Décembre 2017 /269

Prises de décision collectives

Un logiciel aidant aux prises de décision collectives

Dire que les formes de travail au sein des secteurs privés, publics, sociaux – et même dans la recherche – évoluent est un euphémisme. Ces bouleversements questionnent les structures hiérarchiques classiques. Dans cette vaste zone grise, de nouveaux outils et de nouvelles méthodes émergent pour favoriser les directions servant le collectif. C’est le cas de Mesydel, un logiciel d’aide à la prise de décisions collectives et à l’anticipation de tendances. Émanant du Spiral, laboratoire spécialisé dans l’évaluation des politiques publiques et dans l’étude des interactions entre sciences, technologies et société, la spin-off Mesydel a été créée ce 30 novembre. Le projet avait obtenu un financement First Spin-off de la Région wallonne en 2014.

TABLE RONDE ANONYME ET NUMÉRIQUE

Mesydel« Pour nos recherches, nous avons utilisé une méthode de concertation d’experts en vue de créer du consensus : la méthode Delphi, expose Martin Erpicum, chargé de recherche au Spiral et fondateur de Mesydel. Pour la mettre en place, nous avons constitué notre propre plateforme numérique, que nous avons par la suite développée en un produit commercialisable. » La notion d’expert peut prêter à confusion. Elle convoque une qualité technocratique d’un individu qui ferait autorité sur tous les autres. Or il convient ici d’étendre cette notion à tous ceux qui, par leur position, ont une connaissance sur un sujet donné. Cette “expertise d’usage” peut donc englober un très grand nombre de personnes.

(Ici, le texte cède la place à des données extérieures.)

(* ===== verification/UcsetOps.v ===== *)
(** * Constructive integer sets: search, insertion, removal and set algebra

    Each operation of [Ucset] preserves [wf] and has the elements its name
    promises.  The binary operations are proved by induction on their fuel, from
    the seven ways two roots can lie ([root_view]). *)

From S2P Require Export UcsetInv.

(** ** Bounds from roots *)

Lemma left_bound k s x :
  word k -> wf s -> klo k <= root s < k -> mem s x = true -> klo k <= x < k.
Proof.
  intros Hk Hs Hr Hx. assert (is_null s = false) as Hn by (by destruct s).
  destruct (wf_root s Hs Hn) as (Hw & H0 & Hb). specialize (Hb x Hx).
  destruct (nested_left k (root s)); [done..|]. lia.
Qed.

Lemma right_bound k s x :
  word k -> k <> 0 -> wf s -> k < root s <= khi k -> mem s x = true -> k < x <= khi k.
Proof.
  intros Hk H0 Hs Hr Hx. assert (is_null s = false) as Hn by (by destruct s).
  destruct (wf_root s Hs Hn) as (Hw & _ & Hb). specialize (Hb x Hx).
  destruct (nested_right k (root s)); [done..|]. lia.
Qed.

(** Left and right of a key that splits a set off. *)
Lemma split_lt k f l r x : x < k -> split_mem k f l r x = mem l x.
Proof. intros H. unfold split_mem. by rewrite (proj2 (Z.ltb_lt x k)). Qed.

Lemma split_eq k f l r : split_mem k f l r k = f.
Proof. unfold split_mem. by rewrite Z.ltb_irrefl, Z.eqb_refl. Qed.

Lemma split_gt k f l r x : k < x -> split_mem k f l r x = mem r x.
Proof.
  intros H. unfold split_mem. by rewrite (proj2 (Z.ltb_ge x k)), (proj2 (Z.eqb_neq x k)) by lia.
Qed.

(** Cases on where an element lies relative to a node key. *)
Ltac split_at k x :=
  destruct (Z.lt_trichotomy x k) as [?Hlt|[->|?Hgt]];
  [rewrite ?split_lt by lia|rewrite ?split_eq|rewrite ?split_gt by lia].

(** An element out of a range. *)
Lemma mem_out (P : Z -> Prop) s x : (forall y, mem s y = true -> P y) -> ~ P x -> mem s x = false.
Proof. intros Hb Hn. destruct (mem s x) eqn:E; [|done]. by apply Hb in E. Qed.

(** ** Search *)

Lemma leaf_covers k x : word k -> word x -> k mod 128 = 64 -> key_coverseq k x = (x / 128 =? k / 128).
Proof.
  intros Hk Hx Hm. apply eq_true_iff_eq. rewrite key_coverseq_spec, Z.eqb_eq, (lb_leaf k) by done. dlia.
Qed.

Lemma find_mem s x : wf s -> word x -> cucon_ucset_find s x = mem s x.
Proof.
  intros Hs Hx. induction s as [|k bs|nk l IHl r IHr]; [done| |].
  - pose proof Hs as (Hw & Hm & _). pose proof (wf_leaf_root k bs Hw Hm) as Hr.
    unfold root in Hr. simpl in Hr |- *. rewrite Hr, leaf_covers, ucleaf_find_spec by done.
    by destruct (_ =? _).
  - apply wf_node_inv in Hs as (k & f & -> & Ek & Ef & Hw & H0 & Hm & Hm2 & _ & Wl & Wr & Bl & Br & Hs).
    rewrite Hs. cbn [cucon_ucset_find]. rewrite Ek, Ef, (IHl Wl), (IHr Wr). unfold split_mem.
    destruct (key_coverseq k x) eqn:C; cbn [negb].
    + destruct (Z.eqb_spec x k), (Z.ltb_spec x k); done || lia.
    + assert (~ (k - lb k <= x < k + lb k)) as Ho.
      { intros ?%(key_coverseq_spec k x Hw Hx). congruence. }
      pose proof (lb_bounds k Hw). unfold klo, khi in *.
      rewrite (mem_out _ l x Bl), (mem_out _ r x Br) by (destruct (k - lb k =? 0) eqn:?; lia).
      destruct (Z.eqb_spec x k), (Z.ltb_spec x k); done || lia.
Qed.

(** ** One element *)

Lemma leaf_bit_zero i : 0 <= i < 128 -> leaf_bit (replicate BITSET_SIZEW 0) i = false.
Proof.
  intros Hi. change (replicate BITSET_SIZEW 0) with [0; 0]. rewrite leaf_bit_2 by done.
  destruct (i <? 64); apply Z.bits_0.
Qed.

Lemma bs_wf_zero : bs_wf (replicate BITSET_SIZEW 0).
Proof. by apply bs_wf_2. Qed.

(** Setting a bit of a leaf, new or not. *)
Lemma leaf_set_wf k bs x :
  word k -> k mod 128 = 64 -> bs_wf bs -> (k <> 64 -> leaf_bit bs 0 = false) ->
  word x -> x / 128 = k / 128 -> x = 0 \/ x mod 128 <> 0 ->
  wf (ucleaf_insert k bs x) /\
  forall y, mem (ucleaf_insert k bs x) y = ((y / 128 =? k / 128) && leaf_bit bs (y mod 128)) || (y =? x).
Proof.
  intros Hw Hm Hb H0 Hx Hd Hll. unfold ucleaf_insert. cbn zeta. rewrite land_BITSET_MASK.
  pose proof (Z.mod_pos_bound x 128).
  destruct (bitset_insert_spec bs (x mod 128) Hb) as [Hb' Hs]; [lia|]. cbn zeta in *. split.
  - apply (wf_leaf_intro _ _ (x mod 128)); try done; [|lia|].
    + intros Hn. rewrite Hs, (H0 Hn) by lia. apply Z.eqb_neq. destruct Hll as [->|]; [|lia].
      exfalso. dlia.
    + rewrite Hs, Z.eqb_refl by lia. apply orb_true_r.
  - intros y. rewrite mem_leaf, Hs by dlia.
    destruct (Z.eqb_spec (y / 128) (k / 128)); cbn [andb].
    + f_equal. destruct (Z.eqb_spec (y mod 128) (x mod 128)), (Z.eqb_spec y x); try done; exfalso; dlia.
    + symmetry. cbn [orb]. apply Z.eqb_neq. intros ->. lia.
Qed.

Lemma ucleaf_new_wf x :
  word x -> key_is_leaflike x = true ->
  wf (ucleaf_new x) /\ forall y, mem (ucleaf_new x) y = (y =? x).
Proof.
  intros Hx Hl. apply key_is_leaflike_spec in Hl; [|done].
  destruct (leaf_key_spec x Hx) as [Ek Hk].
  change (ucleaf_new x) with (ucleaf_insert (leaf_key x) (replicate BITSET_SIZEW 0) x).
  destruct (leaf_set_wf (leaf_key x) (replicate BITSET_SIZEW 0) x) as [Hwf Hs];
    try done; [rewrite Ek; dlia|apply bs_wf_zero|rewrite Ek; dlia|].
  split; [done|]. intros y. rewrite Hs, leaf_bit_zero by dlia. by rewrite andb_false_r.
Qed.
(** The root [INTPTR_MIN] is a node with the negative numbers on its right. *)
Lemma root_top s :
  wf s -> is_null s = false -> root s = 2 ^ 63 ->
  exists f, node_view s (2 ^ 63) f (sleft s) (sright s) /\ key_flag (skey s) = f /\
    (forall x, mem (sright s) x = true -> word x /\ 2 ^ 63 < x) /\
    (forall x, mem (sleft s) x = true -> x < 2 ^ 63).
Proof.
  intros Hs Hn Hr. destruct s as [|k bs|nk l r]; [done| |].
  - rewrite wf_leaf_root in Hr by apply Hs. exfalso. destruct Hs as (_ & Hm & _).
    rewrite Hr in Hm. by vm_compute in Hm.
  - destruct (node_view_inv nk l r Hs) as (k & f & V). pose proof V as (_ & Hp & _ & _ & R).
    rewrite Hr in R. subst k. exists f.
    pose proof (node_view_children _ _ _ _ _ V) as (Wl & Wr & Ek & _ & _ & _ & _ & _ & _ & Ef).
    rewrite Ek, Ef. destruct Hp as (_ & _ & _ & _ & _ & Bl & Br). cbn [sleft sright]. split_and!; try done.
    + intros x Hx. specialize (Br x Hx). split; [by apply (mem_word r)|lia].
    + intros x Hx. specialize (Bl x Hx). lia.
Qed.

Lemma to_signed_bounds k : word k -> INTPTR_MIN <= to_signed k <= INTPTR_MAX.
Proof. unfold word, to_signed, INTPTR_MIN, INTPTR_MAX. destruct (Z.ltb_spec k (2 ^ 63)); lia. Qed.
Lemma path_capacity s node below :
  path s node below -> Z.of_nat (length below) + capacity node <= capacity s.
Proof.
  revert node. induction below as [|p below IH]; intros node Hp.
  - destruct Hp as (_ & _ & ->). simpl. lia.
  - destruct Hp as (Hwf & Hn & (nk & l & r & -> & Hc) & Hp). specialize (IH _ Hp).
    pose proof (path_wf _ _ _ Hp) as [Hwp _].
    pose proof (capacity_child nk l r node Hwp Hn Hc). cbn [length]. lia.
Qed.

Lemma itr_ok_fits s itr :
  wf s -> itr_ok s itr -> 8 + 8 * Z.of_nat (length (node_stack itr)) <= cucon_ucset_itr_size s.
Proof.
  rewrite itr_size_capacity. intros Hs. destruct itr as [[|node below] p]; intros Hok.
  - cbn [node_stack length]. destruct (is_null s) eqn:Hn; [by destruct s|].
    pose proof (capacity_pos s Hs Hn). lia.
  - destruct Hok as [Hp _]. cbn [node_stack length]. pose proof (path_wf _ _ _ Hp) as [Hwf Hn].
    pose proof (path_capacity s node below Hp). pose proof (capacity_pos node Hwf Hn). lia.
Qed.

(** ** Correctness *)

(** [n] calls of [itr_get] that stop at the end. *)
Fixpoint itr_run (n : nat) (itr : ucset_itr) : list Z * ucset_itr :=
  match n with
  | O => ([], itr)
  | S n =>
      if cucon_ucset_itr_at_end itr then ([], itr)
      else
        let '(x, itr) := cucon_ucset_itr_get itr in
        let '(xs, itr) := itr_run n itr in (x :: xs, itr)
  end.

Lemma itr_run_spec s n itr :
  itr_ok s itr ->
  itr_ok s (snd (itr_run n itr)) /\ fst (itr_run n itr) = take n (remaining itr) /\
  remaining (snd (itr_run n itr)) = drop n (remaining itr).
Proof.
  revert itr. induction n as [|n IH]; intros itr Hok; [done|]. cbn [itr_run].
  destruct (cucon_ucset_itr_at_end itr) eqn:E.
  { rewrite (proj1 (at_end_spec s itr Hok) E). split; [done|].
    cbn [fst snd]. by rewrite (proj1 (at_end_spec s itr Hok) E). }
  pose proof (get_spec s itr Hok E) as Hg. destruct (cucon_ucset_itr_get itr) as [x itr'].
  destruct Hg as [Hr Hok']. destruct (IH itr' Hok') as (Ho & Hf & Hrr).
  destruct (itr_run n itr') as [xs itr'']. cbn [fst snd] in *. rewrite Hr. cbn [take drop].
  split; [done|]. by rewrite Hf.
Qed.

(** C32: an iterator over a set yields its elements in increasing order: after
    [n] calls of [cucon_ucset_itr_get] it has returned the first [n] elements,
    [cucon_ucset_itr_at_end] holds when all have been returned and not before, and
    at no point does its stack exceed the memory that [cucon_ucset_itr_size]
    computes from the root key. *)
Theorem ucset_itr_correct s n :
  wf s ->
  let itr := snd (itr_run n (cucon_ucset_itr_init s)) in
  fst (itr_run n (cucon_ucset_itr_init s)) = take n (elems s) /\
  (cucon_ucset_itr_at_end itr = true <-> (length (elems s) <= n)%nat) /\
  8 + 8 * Z.of_nat (length (node_stack itr)) <= cucon_ucset_itr_size s.
Proof.
  intros Hs. cbn zeta. destruct (init_spec s Hs) as [Hok Hr].
  destruct (itr_run_spec s n _ Hok) as (Ho & Hf & Hrr). rewrite Hr in *.
  split; [done|]. split; [|by apply itr_ok_fits].
  rewrite (at_end_spec s _ Ho), Hrr. split.
  - intros E%(f_equal length). rewrite length_drop in E. simpl in E. lia.
  - intros Hle. by apply drop_ge.
Qed.

Lemma ucset_itr_correct_witness :
  wf (sample [1000; 256; 3; 2 ^ 63]) /\
  fst (itr_run 3 (cucon_ucset_itr_init (sample [1000; 256; 3; 2 ^ 63]))) = [3; 256; 1000].
Proof.
  assert (Hs : wf (sample [1000; 256; 3; 2 ^ 63])) by wf_compute. split; [exact Hs|].
  etransitivity; [exact (proj1 (ucset_itr_correct _ 3 Hs))|]. vm_compute. reflexivity.
Defined.
(* ===== verification/UcsetSet.v ===== *)
(** * Constructive integer sets as word sets

    [cucon/ucset.c] implements the interface of [WordSet]; a concrete assignment of
    addresses shows that the assumption about them can be met. *)

From stdpp Require Import countable.
From S2P Require Export UcsetBuild WordSet.

#[global] Instance ucset_wordset : WordSet ucset := {
  set_null := Null;
  set_ptr_eq := ptr_eq;
  set_singleton := cucon_ucset_singleton;
  set_is_singleton := cucon_ucset_is_singleton;
  set_from_sorted_array := cucon_ucset_from_sorted_array;
  set_insert := cucon_ucset_insert;
  set_erase := cucon_ucset_erase;
  set_union := cucon_ucset_union;
  set_compl := cucon_ucset_compl;
  set_find := cucon_ucset_find;
  set_card := cucon_ucset_card;
  set_conj := fun S => @cucon_ucset_conj S;
}.

Lemma elem_of_list_elems s x : x ∈@{gset Z} list_to_set (elems s) <-> mem s x = true.
Proof. apply to_set_spec. Qed.

#[global] Program Instance ucset_wordset_laws : WordSetLaws ucset := {
  set_ok := wf;
  set_list := elems;
}.
Next Obligation. intros s t. apply bool_decide_eq_true. Qed.
Next Obligation. apply elems_sorted. Qed.
Next Obligation. intros s t Hs Ht E. apply wf_ext; [done..|]. by apply to_set_eq. Qed.
Next Obligation. by split. Qed.
Next Obligation.
  intros x Hx. destruct (singleton_wf x Hx) as [W M]. split; [done|].
  apply set_eq. intros y. rewrite elem_of_list_elems, elem_of_singleton. simpl. by rewrite M, Z.eqb_eq.
Qed.
Next Obligation.
  intros xs Hs Hw. by apply from_sorted_array_wf.
Qed.
Next Obligation.
  intros s x Hs Hx. destruct (insert_wf s x Hs Hx) as [W M]. split; [done|].
  apply set_eq. intros y. rewrite elem_of_union, !elem_of_list_elems, elem_of_singleton. simpl.
  rewrite M, orb_true_iff, Z.eqb_eq. tauto.
Qed.
Next Obligation.
  intros s x Hs Hx. destruct (erase_wf s x Hs Hx) as [W M]. split; [done|].
  apply set_eq. intros y. rewrite elem_of_difference, !elem_of_list_elems, elem_of_singleton. simpl.
  by rewrite M, andb_true_iff, negb_true_iff, Z.eqb_neq.
Qed.
Next Obligation.
  intros s t Hs Ht. destruct (union_wf s t Hs Ht) as [W M]. split; [done|].
  apply set_eq. intros y. rewrite elem_of_union, !elem_of_list_elems. simpl. by rewrite M, orb_true_iff.
Qed.
Next Obligation.
  intros s t Hs Ht. destruct (compl_wf s t Hs Ht) as [W M]. split; [done|].
  apply set_eq. intros y. rewrite elem_of_difference, !elem_of_list_elems. simpl.
  by rewrite M, andb_true_iff, negb_true_iff, not_true_iff_false.
Qed.
Next Obligation.
  intros s x Hs Hx. simpl. rewrite find_mem by done. destruct (mem s x) eqn:E; symmetry.
  - by apply bool_decide_eq_true, elem_of_list_elems.
  - apply bool_decide_eq_false. by rewrite elem_of_list_elems, E.
Qed.
Next Obligation.
  intros s Hs. simpl. unfold cucon_ucset_card. rewrite card_from_spec by done.
  by rewrite Z.add_0_l, length_elems.
Qed.
Next Obligation. intros S s cb st Hs. by apply conj_spec. Qed.

(** ** A concrete assignment of addresses *)

Fixpoint to_tree (s : ucset) : gen_tree (Z + list Z) :=
  match s with
  | Null => GenNode 0 []
  | Leaf k bs => GenNode 1 [GenLeaf (inl k); GenLeaf (inr bs)]
  | Node k l r => GenNode 2 [GenLeaf (inl k); to_tree l; to_tree r]
  end.

Fixpoint of_tree (t : gen_tree (Z + list Z)) : ucset :=
  match t with
  | GenNode 1 [GenLeaf (inl k); GenLeaf (inr bs)] => Leaf k bs
  | GenNode 2 [GenLeaf (inl k); l; r] => Node k (of_tree l) (of_tree r)
  | _ => Null
  end.

#[global] Instance ucset_countable : Countable ucset.
Proof.
  apply (inj_countable' to_tree of_tree).
  intros s. induction s as [|k bs|k l IHl r IHr]; simpl; congruence.
Defined.

Definition ucset_addr (s : ucset) : Z := if is_null s then 0 else Z.pos (encode s).
Definition ucset_at (a : Z) : ucset := match a with Zpos p => default Null (decode p) | _ => Null end.

Lemma ucset_at_addr s : ucset_at (ucset_addr s) = s.
Proof. destruct s; [done|..]; unfold ucset_addr, ucset_at; cbn [is_null]; by rewrite decode_encode. Qed.

#[global] Instance ucset_addressed : Addressed ucset := {
  addr := ucset_addr;
  deref := ucset_at;
  addr_null := eq_refl;
  deref_addr := ucset_at_addr;
}.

Comment fonctionne l’outil ? Les différentes personnes sollicitées pour une prise de décision remplissent anonymement un questionnaire. Les réponses sont compilées et analysées. Des synthèses sont ensuite envoyées aux intervenants pour stimuler l’apprentissage collectif. Après avoir pu en prendre connaissance, chaque intervenant reçoit un second questionnaire, et ainsi de suite, jusqu’à ce qu’un consensus ait pu être trouvé ou que des tendances suffisamment claires soient identifiées. « Ces différents tours permettent aux gens de se resituer par rapport à l’évolution d’un groupe et d’affiner leur position et leur pensée, remarque Mylène Rivière, cofondatrice et consultante scientifique de Mesydel. Ils favoriseront l’émergence d’une intelligence collective. » En d’autres termes, Mesydel apporte une plus grande transparence aux prises de décisions et les “horizontalise”. « Si on prend l’image d’une table de réunion, plus le nombre de personnes impliquées augmente, plus les processus de discussion sont complexes. Que ce soit pour réunir tout le monde ou pour confronter des points de vue équitablement. Certains seront plus timides, d’autres parleront plus aisément, chacun prêtera une plus grande autorité aux collègues mieux rémunérés… Notre méthodologie palie ces biais tout en permettant la consultation d’un grand nombre d’individus, en garantissant l’anonymat des réponses. Elle libère la parole et fait émerger des idées et des arguments plutôt que les personnes qui les portent. »

GRANDE POLYVALENCE

Les groupes visés sont de tous ordres : experts, groupes devant adopter une décision commune dans des cadres scientifiques ou au sein d’une entreprise, etc. Les clients sont déjà nombreux et leurs profils variés. « Nous avons notamment travaillé sur un projet financé par la fondation Bill & Melinda Gates, illustre Martin Erpicum. Un autre projet s’attache à déterminer des degrés de sévérité de la dengue pour fournir des traitements mieux adaptés. Aucun consensus sur des seuils de gravité de la maladie n’existait jusqu’à aujourd’hui. Une concertation entre une trentaine de médecins a permis d’aboutir à cet accord. » Une autre commande visait à rassembler différents acteurs (designers, ingénieurs, médecins, infirmiers, etc.) pour discuter des contraintes, des réticences et de la faisabilité d’un projet de fabrication de t-shirts connectés à destination des patients en soins intensifs. « Chaque projet est différent, chacun a des contraintes spécifiques. Mais Mesydel n’est pas qu’un logiciel. C’est aussi un service. En tenant compte de ces différentes réalités, nous adaptons l’utilisation de la plateforme à l’objectif de chaque client », conclut Martin Erpicum.